除此之外，还有aeApiDelEvent，aeApiResize，aeApiFree，aeApiName 等函数，此处不详细叙述。

这些函数虽然在不同系统中有不同实现，但接口都是相同的。调用它们，就能使用操作系统提供的 I/O 多路复用功能得知相应套接字状态的变化信息。redis 基于这些函数实现事件循环。

事件

redis 自己实现了一个事件循环框架。它的主要运行过程，实际上就是一直在框架中循环等待事件，然后交替执行的过程。具体来说，redis 中存在文件事件和时间事件两种类型的事件。

时间事件类型的定义如下：

/* Time event structure */
typedef struct aeTimeEvent {
    long long id; /* time event identifier. */
    long when_sec; /* seconds */
    long when_ms; /* milliseconds */
    aeTimeProc *timeProc;
    aeEventFinalizerProc *finalizerProc;
    void *clientData;
    struct aeTimeEvent *prev;
    struct aeTimeEvent *next;
} aeTimeEvent;

可以看到，里面包含了事件应该发生的时间 when_sec、when_ms，以及事件处理函数 timeProc。并且可以组织为一个双向链表，以在每一次事件循环中尝试查找到来的事件。

文件事件类型的定义如下：

/* File event structure */
typedef struct aeFileEvent {
    int mask; /* one of AE_(READABLE|WRITABLE|BARRIER) */
    aeFileProc *rfileProc;
    aeFileProc *wfileProc;
    void *clientData;
} aeFileEvent;

mask 指示了事件的类型，rfileProc 和 wfileProc 是相应读写事件发生时应该调用的处理函数。

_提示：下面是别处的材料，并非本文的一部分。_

(** X2. [NewMetaData] is all or nothing. With region, VPC, vswitch and
    zone all configured, the accessor answers from the configuration
    alone: region, zone, VPC and instance ID never fail and the vswitch
    answer is the same whatever the live service and the moment are. With
    any of the four missing, the accessor is the live service itself, so
    the fields that are configured override nothing. *)
Theorem NewMetaData_all_or_nothing :
  (cfg.Region Global <> "" -> cfg.VpcID Global <> "" ->
   cfg.VswitchID Global <> "" -> cfg.ZoneID Global <> "" ->
   forall w : W,
     Region NewMetaData_ w = Ok (cfg.Region Global)
     /\ Zone NewMetaData_ w = Ok (cfg.ZoneID Global)
     /\ VpcID NewMetaData_ w = Ok (cfg.VpcID Global)
     /\ InstanceID NewMetaData_ w = Ok "fakedInstanceid"
     /\ (forall (other : IMetaData W) (w' : W),
           VswitchID NewMetaData_ w
           = VswitchID (NewMetaData Global other) w')
     /\ (forall err, VswitchID NewMetaData_ w
                     <> Err ("retrieve vswitchid error for " +:+ err)))
  /\ (cfg.Region Global = "" \/ cfg.VpcID Global = "" \/
      cfg.VswitchID Global = "" \/ cfg.ZoneID Global = "" ->
      NewMetaData_ = liveMetaData).
Proof.
  split.
  - intros Hr Hv Hs Hz w.
    rewrite (NewMetaData_complete Hr Hv Hs Hz). simpl.
    assert (Hzone : forall (b : IMetaData W) (x : W),
               fakeMetaData.Zone Global b x = Ok (cfg.ZoneID Global)).
    { intros b x. unfold fakeMetaData.Zone.
      apply nonempty_true in Hz. now rewrite Hz. }
    split; [|split; [exact (Hzone _ _)|split; [reflexivity|split;
      [reflexivity|split]]]].
    + unfold fakeMetaData.Region. apply nonempty_true in Hr. now rewrite Hr.
    + intros other w'.
      unfold NewMetaData. apply nonempty_true in Hr, Hv, Hs, Hz.
      rewrite Hr, Hv, Hs, Hz. simpl.
      rewrite (VswitchID_cases liveMetaData w), (VswitchID_cases other w').
      now rewrite !Hzone.
    + intros err. rewrite (VswitchID_cases liveMetaData w), Hzone.
      destruct (Nat.eqb (Count "," whole) 0); [discriminate|].
      destruct (forallb _ (Split "," whole)); [discriminate|].
      simpl. discriminate.
  - intros Hmissing. unfold NewMetaData.
    destruct Hmissing as [H|[H|[H|H]]]; apply nonempty_false in H; rewrite H;
      rewrite ?andb_false_r; reflexivity.
Qed.
End MetaDataFacts.

(** ** Construction and refresh of the client manager *)

Section ClientManagerMore.
Context {W : Type}.
Variable Global : cfg.Global.
Variable DEFAULT_REGION : string.
Variable KUBERNETES_ALICLOUD_IDENTITY : string.
Variable liveMetaData : IMetaData W.

Local Abbreviation NewClientMgr_ :=
  (NewClientMgr Global DEFAULT_REGION KUBERNETES_ALICLOUD_IDENTITY liveMetaData).
Local Abbreviation NewMetaData_ := (NewMetaData Global liveMetaData).
Local Abbreviation assemble_ :=
  (assemble (W:=W) DEFAULT_REGION KUBERNETES_ALICLOUD_IDENTITY).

redis 中，时间事件是指应该周期检查、执行的任务，如 rdb 持久化、清理过期键值对等。目前 redis 中只有一个时间事件，即 serverCron，所有的周期任务都放在里面完成。

redis 的网络事件处理器由文件事件构成。它使用 I/O 多路复用监听多个套接字，当套接字的状态发生相应变化时，如创建、可读、可写、关闭，就激活相应的文件事件。

事件循环

事件循环相关的信息保存在一个结构体里：

/* State of an event based program */
typedef struct aeEventLoop {
    int maxfd;   /* highest file descriptor currently registered */
    int setsize; /* max number of file descriptors tracked */
    long long timeEventNextId;
    time_t lastTime;     /* Used to detect system clock skew */
    aeFileEvent *events; /* Registered events */
    aeFiredEvent *fired; /* Fired events */
    aeTimeEvent *timeEventHead;
    int stop;
    void *apidata; /* This is used for polling API specific data */
    aeBeforeSleepProc *beforesleep;
    aeBeforeSleepProc *aftersleep;
} aeEventLoop;

events 保存了相关的文件事件，fired 保存了激活的文件事件。

在进行事件循环前，要先创建这个结构体：

aeEventLoop *aeCreateEventLoop(int setsize) {
    aeEventLoop *eventLoop;
    int i;

    if ((eventLoop = zmalloc(sizeof(*eventLoop))) == NULL) goto err;
    eventLoop->events = zmalloc(sizeof(aeFileEvent)*setsize);
    eventLoop->fired = zmalloc(sizeof(aeFiredEvent)*setsize);

    ...

    if (aeApiCreate(eventLoop) == -1) goto err;
    for (i = 0; i < setsize; i++)
        eventLoop->events[i].mask = AE_NONE;
    return eventLoop;
}

aeCreateEventLoop 为事件分配了内存，调用了上面提到的 aeApiCreate 初始化 I/O 多路复用结构，然后将事件的状态 mask 设为 AE_NONE，表明还没有设置这个事件。

创建了结构体之后，就可以注册事件：

int aeCreateFileEvent(aeEventLoop *eventLoop, int fd, int mask,
        aeFileProc *proc, void *clientData)
{
    aeFileEvent *fe = &eventLoop->events[fd];
    if (aeApiAddEvent(eventLoop, fd, mask) == -1)
        return AE_ERR;
    fe->mask |= mask;
    if (mask & AE_READABLE) fe->rfileProc = proc;
    if (mask & AE_WRITABLE) fe->wfileProc = proc;
    fe->clientData = clientData;
    return AE_OK;
}

aeCreateFileEvent 将指定的套接字描述符、事件类型和处理程序注册到事件循环中。之后开始事件循环后，如果相应套接字的事件到来，就会调用给定的处理程序。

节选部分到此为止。